Bei welchen Sternen lohnt es sich am meisten, nach außerirdischen Zivilisationen zu suchen? Eine amerikanische Forscherin hat jetzt im Auftrag der Nasa eine Liste der zehn besten Kandidaten in unserer kosmischen Nachbarschaft erstellt.

St. Louis (USA) - Auf Platz 1 steht der 11,8 Lichtjahre entfernte Stern Epsilon Indi A im Sternbild Indianer (Indus) am südlichen Himmel. Die Astronomin präsentierte ihre "Top Ten" auf der Jahrestagung der American Association for the Advancement of Science in St. Louis.

"Die Frage ist: Für welche Sterne lohnt es sich, unsere wertvolle Beobachtungszeit an den großen Teleskopen zu opfern?", beschreibt Margaret Turnbull von der Carnegie Institution of Washington die Motivation für ihre Untersuchung.
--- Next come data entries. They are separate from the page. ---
Lemma injectEach_last (pkgs : list NuGet.LocalNuGetPackage) :
  forall (cur : list Node) (st : Upsert) (pre post : list Node)
      (ns : option jsstring) (nm : jsstring)
         (attrs : list Attr) (d : jsstring) (dirs : list (list jsstring)),
    wellShaped m (pre ++ Element ns nm attrs cur :: post) ->
    bonsaiConfigDoc st = manifestDoc m (pre ++ Element ns nm attrs cur :: post) ->
    packagesNode st = Attached [rootIndex m; length pre] ->
    insertionPoint st = None ->
    NoDup (List.map NuGet.id pkgs) ->
    Forall (fun q => entries (NuGet.id q) (pre ++ Element ns nm attrs cur :: post) = []) pkgs ->
    injectEach pf rootPath (Text d) st pkgs dirs
    = (dirs,
       Ok {| bonsaiConfigDoc :=
               manifestDoc m
                 (pre ++ Element ns nm attrs (cur ++ packageEntries (Text d) pkgs) :: post);
             packagesNode := Attached [rootIndex m; length pre];
             insertionPoint := None |}).
Proof.
  induction pkgs as [|p pkgs IH];
    intros cur st pre post ns nm attrs d dirs Hm Hdoc Hnode Hpoint Hnd Hall.
  - cbn [injectEach packageEntries flat_map]. rewrite app_nil_r.
    destruct st. cbn in *. now subst.
  - cbn [injectEach]. apply Forall_cons in Hall as [Hp Hall].
    rewrite (injectPackage_last pre post ns nm attrs cur _ st p dirs) by assumption.
    rewrite (IH (cur ++ [Text d;
                         packageEntry p])
                _ pre post ns nm attrs d dirs); try reflexivity.
    + cbn [packageEntries flat_map]. fold (packageEntries (Text d) pkgs).
      now rewrite <- app_assoc.
    + now apply wellShaped_append.
    + cbn [List.map] in Hnd. now apply NoDup_cons in Hnd as [_ Hnd].
    + now apply fresh_entries_last.
Qed.

(** X14.  Packages that have no entry yet.  In a manifest whose first
    section named [Packages] has the children [cs], upserting packages with
    ids that differ from one another, none of which is the id of an entry,
    removes no directory and leaves the manifest with an entry for each
    package, in the order given and each after a copy of the indentation
    sampled, at the end of that section: before its last child when that is a
    text node (the indentation of the end tag), after it otherwise.  Nothing
    else in the manifest changes. *)
Theorem new_packages_appended (pre post : list Node)
    (ns : option jsstring) (nm : jsstring) (attrs : list Attr)
    (cs : list Node) (indentation : Node) (pkgs : list NuGet.LocalNuGetPackage)
    (dirs : list (list jsstring)) :
  wellShaped m (pre ++ Element ns nm attrs cs :: post) ->
  Forall (fun x => isNamed "Packages" x = false) pre ->
  isNamed "Packages" (Element ns nm attrs cs) = true ->
  referenceIndentation bonsaiConfigPackagesIndentSelector
    (manifestDoc m (pre ++ Element ns nm attrs cs :: post)) = Ok indentation ->
  NoDup (List.map NuGet.id pkgs) ->
  Forall (fun p => entries (NuGet.id p) (pre ++ Element ns nm attrs cs :: post) = []) pkgs ->
  upsertPackages pf rootPath (manifestDoc m (pre ++ Element ns nm attrs cs :: post)) pkgs dirs
  = (dirs,
     Ok (manifestDoc m
           (pre ++ Element ns nm attrs (beforeTrailingText cs (packageEntries indentation pkgs))
                :: post))).
Proof.
  intros Hm Hpre Hsec Hind Hnd Hnone. unfold upsertPackages.
  rewrite (packages_select m pre post _ Hm Hpre Hsec), Hind.
  destruct (indentation_is_text _ _ _ Hind) as [d ->].
  unfold beforeTrailingText.
  destruct (last cs) as [[| | t | | |]|] eqn:Hlast;
    try (erewrite injectEach_last by (eassumption || reflexivity); reflexivity).
  erewrite (injectEach_before pkgs cs (length cs - 1)); try eassumption; try reflexivity.
  lia.
Qed.


End Run.

End Manifest.

End Engine.

#[local] Existing Instance asciiOnly.

#[local] Open Scope string_scope.

Lemma new_packages_appended_witness :
  let package (i v : string) :=
    Element None (js "Package")
      [{| namespaceURI := None; name := js "id"; value := js i |};
       {| namespaceURI := None; name := js "version"; value := js v |}] [] in
  let m := {| extra := None; prolog := []; rootNamespace := None;
              rootName := js "PackageConfiguration"; rootAttributes := [];
              epilog := [] |} in
  let indent := Text (10%N :: js "    ") in
  let manifest (entries : list Node) :=
    manifestDoc m
      ([Text (10%N :: js "  ")]
         ++ Element None (js "Packages") [] (entries ++ [Text (10%N :: js "  ")]) :: []) in
  upsertPackages posix [js "env"] (manifest [indent; package "A" "1.0.0"])
    [{| NuGet.id := js "B"; NuGet.version := js "2.0.0" |};
     {| NuGet.id := js "C"; NuGet.version := js "3.0.0" |}] []
  = ([], Ok (manifest [indent; package "A" "1.0.0";
                       indent; package "B" "2.0.0";
                       indent; package "C" "3.0.0"])).
Proof.
  intros package m indent manifest. unfold manifest.
  rewrite (new_packages_appended m posix [js "env"] [Text (10%N :: js "  ")] []
             None (js "Packages") [] _ indent).
  - reflexivity.
  - split; [reflexivity|]. now repeat constructor.
  - now repeat constructor.
  - reflexivity.
  - vm_compute. reflexivity.
  - apply (bool_decide_unpack _). vm_compute. exact I.
  - now repeat constructor.
Defined.


#[local] Close Scope string_scope.

End PackageInsertion.


(** ** bonsai.ts: the version of Bonsai an environment asks for *)

Module EnvironmentTheorems.
Import JsString Dom XPath Tree XPathExtra Bonsai XPathFacts ManifestFacts Environment.

Section Engine.
Context {unicode : CaseMapping}.

Lemma ascending_flat_map (f : Hit -> list Hit) (l : list Hit) :
  ascending l ->
  (forall h, h ∈ l -> ascending (f h)) ->
  (forall a b x y, a ∈ l -> b ∈ l -> compareHit b a = Gt -> x ∈ f a -> y ∈ f b ->
     compareHit y x = Gt) ->
  ascending (flat_map f l).
Proof.
  induction 1 as [|a l Hs IH Ha]; intros Hf Hab; cbn [flat_map]; [constructor|].
  apply ascending_app.
  - apply Hf. now left.
  - apply IH.
    + intros h Hh. apply Hf. now right.
    + intros a' b x y Ha' Hb. apply Hab; now right.
  - intros x y Hx Hy. apply list_elem_of_In, in_flat_map in Hy as (b & Hb & Hy).
    apply list_elem_of_In in Hb, Hy. rewrite Forall_forall in Ha.
    apply (Hab a b x y); try assumption; [now left|now right|now apply Ha].
Qed.

Section Manifest.
Variable m : Manifest.

Lemma records_raw (vars : Variables) (section record : string) (pr : Pred)
    (sections : list Node) :
  wellShaped m sections -> pr <> PLast ->
  evalSteps vars [anywhere; childNamed "PackageConfiguration" [];
                  childNamed section []; childNamed record [pr]]
    [HNode [] (manifestDoc m sections)]
  = sectionHits section (fun c => isNamed record c && passes vars pr c)
      (rootIndex m) 0 sections.
Proof.
  intros Hm Hpr.
  change [anywhere; childNamed "PackageConfiguration" []; childNamed section [];
          childNamed record [pr]]
    with ([anywhere; childNamed "PackageConfiguration" []]
            ++ [childNamed section []] ++ [childNamed record [pr]]).
  rewrite app_assoc, !evalSteps_snoc, (root_match m vars sections Hm).
  cbn [flat_map]. rewrite app_nil_r, applyStep_childNamed. cbn [children].
  pose proof (sections_step m vars section record pr sections Hpr 0) as Hs.
  cbn [Nat.add] in Hs. exact Hs.
Qed.

Lemma recordHits_flat_map {A : Type} (g : Hit -> list A) (g' : Node -> list A)
    (P : Node -> bool) (sec : list nat) (cs : list Node) :
  (forall p c, g (HNode p c) = g' c) ->
  forall i, flat_map g (recordHits P sec i cs) = flat_map g' (List.filter P cs).
Proof.
  intros Hg. induction cs as [|c cs IH]; intros i; [reflexivity|].
  cbn [recordHits List.filter]. rewrite flat_map_app, IH.
  destruct (P c); cbn [flat_map app]; [|reflexivity]. now rewrite Hg, app_nil_r.
Qed.

Lemma sectionHits_flat_map {A : Type} (g : Hit -> list A) (g' : Node -> list A)
    (section : string) (P : Node -> bool) (sections : list Node) :
  (forall p c, g (HNode p c) = g' c) ->
  forall s,
    flat_map g (sectionHits section P (rootIndex m) s sections)
    = flat_map g' (removedRecords section P sections).
Proof.
  intros Hg. induction sections as [|sec sections IH]; intros s; [reflexivity|].
  cbn [sectionHits removedRecords flat_map]. fold (removedRecords section P sections).
  rewrite !flat_map_app, IH. f_equal.
  destruct (isNamed section sec); [|reflexivity]. now apply recordHits_flat_map.
Qed.

Lemma versions_ascending (vars : Variables) (section : string) (P : Node -> bool)
    (st : Step) (sections : list Node) :
  axis st = attribute ->
  ascending (flat_map (applyStep vars st)
               (sectionHits section P (rootIndex m) 0 sections)).
Proof.
  intros Hax. apply ascending_flat_map.
  - apply ascending_sectionHits.
  - intros h _. apply ascending_applyStep. now rewrite Hax.
  - intros a b x y Ha Hb Hab Hx Hy.
    apply sectionHits_elem in Ha as (s & k & sec & c & -> & _).
    apply sectionHits_elem in Hb as (s' & k' & sec' & c' & -> & _).
    apply applyStep_elem in Hx as [Hx _], Hy as [Hy _]. rewrite Hax in Hx, Hy.
    cbn [axisHits attributeHits] in Hx, Hy.
    destruct c; try (now apply elem_of_nil in Hx).
    destruct c'; try (now apply elem_of_nil in Hy).
    apply elem_of_lookup_imap in Hx as (i & a & -> & _).
    apply elem_of_lookup_imap in Hy as (j & b & -> & _).
    cbn [compareHit] in *. rewrite Hab. cbn [isPrefix].
    now rewrite !andb_false_r.
Qed.

Lemma flat_map_twice {A B C : Type} (f : A -> list B) (g : B -> list C) (l : list A) :
  flat_map g (flat_map f l) = flat_map (fun x => flat_map g (f x)) l.
Proof.
  induction l as [|x l IH]; [reflexivity|]. cbn [flat_map]. now rewrite flat_map_app, IH.
Qed.

Lemma attribute_hit (vars : Variables) (st : Step) (hits : list Hit) (x : Hit) :
  axis st = attribute -> x ∈ flat_map (applyStep vars st) hits ->
  exists p i a, x = HAttr p i a.
Proof.
  intros Hax Hx. apply list_elem_of_In, in_flat_map in Hx as (h & _ & Hx).
  apply list_elem_of_In, applyStep_elem in Hx as [Hx _]. rewrite Hax in Hx.
  destruct h as [p []|]; cbn in Hx; try (now apply elem_of_nil in Hx).
  apply elem_of_lookup_imap in Hx as (i & a & -> & _). eauto.
Qed.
Die Forscherin wertete die Daten von insgesamt 17.129 Sternen aus, die in den vergangenen Jahren im Rahmen mehrerer Projekte systematisch untersucht worden waren.

Da die Entstehung von intelligentem Leben auf der Erde lange gedauert hat, schieden junge Sterne schon einmal aus. Zudem mussten die Sterne sich ähnlich "ruhig" verhalten wie unsere Sonne und keine großen Strahlungsausbrüche zeigen. Ein weiteres Auswahlkriterium war der Gehalt an schweren Elementen. Denn bei Sternen, die aus Gaswolken mit einem zu geringen Anteil an schweren Elementen hervorgegangen sind, konnten vermutlich auch keine erdähnlichen Planeten und damit kein Leben entstehen.

Und schließlich war die Entfernung von der Erde ein weiteres entscheidendes Kriterium, denn je näher der Stern, desto besser können die Astronomen mit ihren Instrumenten dort nach Planeten und Leben suchen. Turnbulls "Top Ten" sollen nun als Grundlage sowohl für die Suche nach Planeten bei nahen Sternen, als auch für die gezielte Suche nach Radiosignalen von außerirdischen Zivilisationen dienen.